Richard Sclove asserts in his book, Democracy and Technology, that, given equal opportunity, non-scientists can not only understand technical information, but that they can also contribute to new scientific knowledge (Sclove, 1995, 50). He further argues that whether a non-scientist can grasp complex technical information is not the real problem. He contends that the real problem is the reverse argument – scientists making technical decisions without understanding the societal or political implications:
“Those who argue against lay involvement in socio-technological decision making often seem to be alluding to horrendous decisions and social consequences that they know will ensue.

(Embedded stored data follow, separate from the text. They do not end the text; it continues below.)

Lemma no_late_finish (cs : list proxiedChannel) :
  (∀ i c, cs !! i = Some c → pc_finish c = None) → omap pc_finish cs = [].
Proof.
  induction cs as [|c cs IH]; intros Hc; [done|]. simpl. rewrite (Hc 0 c eq_refl).
  apply IH. intros i c' Hi. by apply (Hc (S i)).
Qed.

(** C29: the proxy ends every operation it began, and ends it once.  In every reachable state no
    operation has been finished twice or without having been begun.  Once the proxy is closed and
    its goroutines have ended, every begun operation is finished, except those whose registration
    the proxy itself dropped: an overwritten forward, or a session operation registered on a
    channel after its [serve] returned.  Without such a drop all operations are finished exactly
    once. *)
Theorem proxy_operations_end c :
  reachable envAllowed error_string c →
  let s := cf_state c in
  NoDup (finished (log s)) ∧ (∀ h, h ∈ finished (log s) → h < begun s) ∧
  (quiescent c → proxyClosed s = true →
     finished (log s) ++ omap pc_finish (channels s) ++ lost s ≡ₚ seq 0 (begun s) ∧
     (lost s = [] → Forall (fun ch => pc_late ch = false) (channels s) →
        finished (log s) ≡ₚ seq 0 (begun s))).
Proof.
  intros (owns & [Hs Ht Ho Hop])%reachable_inv. simpl. rewrite <-app_assoc in Ho.
  assert (NoDup (finished (log (cf_state c)) ++ stored (cf_state c) ++ ops (concat owns))) as Hnd
    by (rewrite Ho; apply NoDup_seq).
  split; [by apply NoDup_app in Hnd as [? _]|]. split.
  { intros h Hh. assert (h ∈ seq 0 (begun (cf_state c))) as Hin by (rewrite <-Ho; set_solver).
    apply elem_of_seq in Hin. lia. }
  intros Hq Hcl. pose proof (quiescent_owns _ _ _ Ht Hq) as Hown.
  pose proof (so_closed _ _ Hs) as Hc. rewrite Hcl in Hc. destruct Hc as [Hf Hag].
  rewrite Hown in Ho, Hop. unfold stored in Ho. rewrite Hf, Hag in Ho. simpl in Ho.
  rewrite app_nil_r in Ho. split; [done|]. intros Hlost Hlate. rewrite Hlost, no_late_finish in Ho.
  { by rewrite app_nil_r in Ho. }
  intros i ch Hi. destruct (pc_ended ch) eqn:He.
  - apply (so_ended _ _ Hs i ch Hi He). by eapply Forall_lookup in Hlate.
  - exfalso. by apply (not_elem_of_nil (TChan i)), Hop; exists ch.
Qed.
End Running.

(** ** A concrete connection *)

Definition toy_wire : SSHWire := {|
  Unmarshal_channelForward _ := Some (mkChannelForward "db" 5432 "localhost" 40000);
  Unmarshal_globalForward _ := Some (mkGlobalForward "0.0.0.0" 8080);
  Unmarshal_value s := Some s;
  Unmarshal_keyValue _ := Some ("LANG", "C");
  Unmarshal_uint32 _ := Some 0%Z;
|}.
Definition toy_open (channelType : string) : config :=
  mkConfig newProtocol [@start toy_wire (fun _ => true) (fun _ => "") GlobalRequests;
                        @start toy_wire (fun _ => true) (fun _ => "") (ClientChannel channelType "")].

(** The client opens a channel, the upstream is dialled and the channel opened there. *)
Definition connect_schedule : list (nat * ans) :=
  [(1, ABool true); (1, AError None); (1, APublished PublishedUpstream); (1, AUnit); (1, AUnit);
   (1, AUnit); (1, AUnit); (1, AUpstream None true); (1, AOpened Opened); (1, AError None);
   (1, ANat 0); (1, AUnit)].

Yet review of actual experience with lay participation does not yield a bumper crop of disastrous decisions. After all, it was not panels of laypeople who designed the Three Mile Island and Chernobyl nuclear plants; who created the conditions culminating in tragedy at Union Carbide’s Bhopal, India, pesticide factory; who bear responsibility for the explosion of the U.S. space shuttle Challenger; or who enabled the Exxon Valdez oil spill” (ibid., 50).
Sclove argues that new scientific knowledge and technology are, “ineradicably value-laden and specific to particular cultural contexts, and thus should never be a candidate for monopolized production by supposedly impartial experts” (ibid., 50).
Sclove, Richard E. (1995). Democracy and Technology. New York, NY: Guilford Press.